The reason is that I sent a photo of mine to a friend, and he wrote back: "Your plug wires are 1 position off from "standard." Someone at some time has gotten the distributor gear off, and your plug wires have moved clockwise one position to compensate for it."

I'd like to see what it should look like and determine if I need to fix this. Also, I am wondering if the situation has anything to do with carbon fouling I am experiencing on plug #1.

The mystery continues....
 
In absence of a scanner, I'll describe what is drawn in the Factory Workshop Manual. It shows the distributor, with LUCAS upside down as you look at it from the LH side of the engine and the wires all pointing towards you. The vacuum advance connection points about 9:30 and the LT connector about 1:00 p.m.
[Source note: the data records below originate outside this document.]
Record lib (W : Type) := mk_lib {
  l_pool : context_pool;
  l_plugins : list plugin_ptr;
  l_plugins_status : list plugin_state_t;
  l_world : W }.
Arguments mk_lib {W} _ _ _ _.
Arguments l_pool {W} _.
Arguments l_plugins {W} _.
Arguments l_plugins_status {W} _.
Arguments l_world {W} _.

Section plugins.
Context {W Cfg : Type} (plugin_mem : nat -> lwnbd_plugin_t W Cfg).
Implicit Types (s : lib W) (p : lwnbd_plugin_t W Cfg).

Definition initial_lib (w : W) : lib W :=
  mk_lib initial_pool (replicate MAX_NUM_PLUGINS None)
    (replicate MAX_NUM_PLUGINS PLUGIN_FREE) w.

Definition set_pool (pl : context_pool) (s : lib W) := mk_lib pl (l_plugins s) (l_plugins_status s) (l_world s).
Definition set_world (w : W) (s : lib W) := mk_lib (l_pool s) (l_plugins s) (l_plugins_status s) w.

(** [plugins[plugin]], then the structure it points to. *)
Definition plugin_lookup (plugin : Z) s : outcome nat :=
  q ← of_option OutOfBounds (l_plugins s !! Z.to_nat plugin);
  of_option NullDeref q.

Definition lwnbd_plugin_new (plugin : Z) (pconfig : Cfg) s : outcome (Z * lib W) :=
  a ← plugin_lookup plugin s;
  let p := plugin_mem a in
  match pl_ctor p with
  | None => Ok (-1, s)
  | Some ctor =>
      if pl_export_without_handle p =? 1 then
        '(r, _, w) ← ctor pconfig None (l_world s);
        if negb (r =? 0) then Ok (-1, set_world w s) else Ok (0, set_world w s)
      else
        let '(oc, pl) := lwnbd_new_context (l_pool s) in
        i ← of_option NullDeref oc;
        c ← context_at pl i;
        d ← store_at 0 [x00] (c_description c);
        let c := set_c_description d c in
        '(r, oc', w) ← ctor pconfig (Some c) (l_world s);
        c ← of_option NullDeref oc';
        let s := mk_lib (update_context i c pl) (l_plugins s) (l_plugins_status s) w in
        if negb (r =? 0) then Ok (-1, s)
        else
          let c := set_c_p (Some a) c in
          n ← strlen (c_description c);
          d ← (if Nat.eqb n 0 then strcpy (c_description c) (pl_longname p)
               else Ok (c_description c));
          let c := set_c_description d c in
          Ok (0, set_pool (update_context i c (l_pool s)) s)
  end.

(** The body of [lwnbd_plugin_news]: [pconfig], the array, never becomes
    [NULL], so the loop has no exit of its own. *)
Fixpoint plugin_news_loop (fuel : nat) (plugin : Z) (pconfig : list Cfg) (i : nat) s
  : outcome (Z * lib W) :=
  match fuel with
  | O => Fault OutOfFuel
  | S fuel =>
      cfg ← of_option OutOfBounds (pconfig !! i);
      '(_, s) ← lwnbd_plugin_new plugin cfg s;
      plugin_news_loop fuel plugin pconfig (S i) s
  end.

Definition lwnbd_plugin_news (plugin : Z) (pconfig : option (list Cfg)) s : outcome (Z * lib W) :=
  match pconfig with
  | None => Ok (0, s)
  | Some l => plugin_news_loop (S (length l)) plugin l 0 s
  end.

Definition lwnbd_plugin_config (plugin : Z) (key value : option (list byte)) s
  : outcome (Z * lib W) :=
  a ← plugin_lookup plugin s;
  let p := plugin_mem a in
  match pl_config p with
  | None => Ok (-1, s)
  | Some config =>
      match (match key with Some _ => key | None => pl_magic_config_key p end) with
      | None => Ok (-1, s)
      | Some lkey =>
          '(r, w) ← config lkey value (l_world s);
          if r =? -1 then Ok (-1, set_world w s) else Ok (0, set_world w s)
      end
  end.

(** [init] is what the plugin's registration function returns.  The result
    has type [uint32_t], so [-1] is [4294967295]. *)
Definition lwnbd_plugin_init (init : plugin_ptr) s : outcome (Z * lib W) :=
  let i := find_slot plugin_is_free (l_plugins_status s) in
  if decide (i = MAX_NUM_PLUGINS) then Ok (u32 (-1), s)
  else
    match init with
    | None => Ok (u32 (-1), s)
    | Some a =>
        let p := plugin_mem a in
        match pl_pread p with
        | None => Ok (u32 (-1), s)
        | Some _ =>
            w ← (match pl_load p with Some load => load (l_world s) | None => Ok (l_world s) end);
            let s := mk_lib (l_pool s) (<[i := Some a]> (l_plugins s))
                       (<[i := PLUGIN_CREATED]> (l_plugins_status s)) w in
            if pl_export_without_handle p =? 1 then
              let '(oc, pl) := lwnbd_new_context (l_pool s) in
              k ← of_option NullDeref oc;
              c ← context_at pl k;
              let c := set_c_handle None c in
              d ← strcpy (c_description c) (pl_longname p);
              let c := set_c_description d c in
              n ← strcpy (c_name c) (bs "api");
              let c := set_c_name n c in
              let c := set_c_p (Some a) c in
              Ok (Z.of_nat i, set_pool (update_context k c pl) s)
            else Ok (Z.of_nat i, s)
        end
    end.

(** ** Invariant *)

Definition plugins_count s : nat := find_slot plugin_is_free (l_plugins_status s).

Definition lib_ok s : Prop :=
  pool_ok (l_pool s) /\ length (l_plugins s) = MAX_NUM_PLUGINS /\
  exists n, (n <= MAX_NUM_PLUGINS)%nat /\
    l_plugins_status s = slots PLUGIN_CREATED PLUGIN_FREE MAX_NUM_PLUGINS n /\
    forall i, (i < n)%nat -> exists a, l_plugins s !! i = Some (Some a).

Lemma initial_lib_ok w : lib_ok (initial_lib w).
Proof.
  split_and!; [apply initial_pool_ok|done|]. exists O. split_and!; [lia|done|lia].
Qed.

Lemma set_world_ok w s : lib_ok s -> lib_ok (set_world w s).
Proof. done. Qed.

Lemma set_pool_ok pl s : lib_ok s -> pool_ok pl -> lib_ok (set_pool pl s).
Proof. by intros (? & ? & ?) ?. Qed.

Lemma plugin_lookup_ok s i :
  lib_ok s -> (i < plugins_count s)%nat ->
  exists a, plugin_lookup (Z.of_nat i) s = Ok a /\ l_plugins s !! i = Some (Some a).
Proof.
  intros (_ & _ & n & Hn & Hs & Hp). unfold plugins_count. rewrite Hs, find_slot_slots by done.
  intros Hi. destruct (Hp i Hi) as [a Ha]. exists a. split; [|done].
  unfold plugin_lookup. by rewrite Nat2Z.id, Ha.
Qed.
Upper left wire is #1, lower left wire is #3, lower right wire is #4 and upper right wire is #2.

Does that help?

So long as #1 cylinder fires just before TDC and the others follow in their order (1-3-4-2), I don't think distributor orientation matters, nor would it have anything to do with the fouling on #1.

NOTE: I know that the cap changed at some point and, with it the direction that the wires faced. Again, see paragraph above.
 
IMG_1461.jpg


Ed, hope it helps!
 
LexTR3 said:
I have looked in every manual I own
If you don't have a copy of Practical Hints, you should get one.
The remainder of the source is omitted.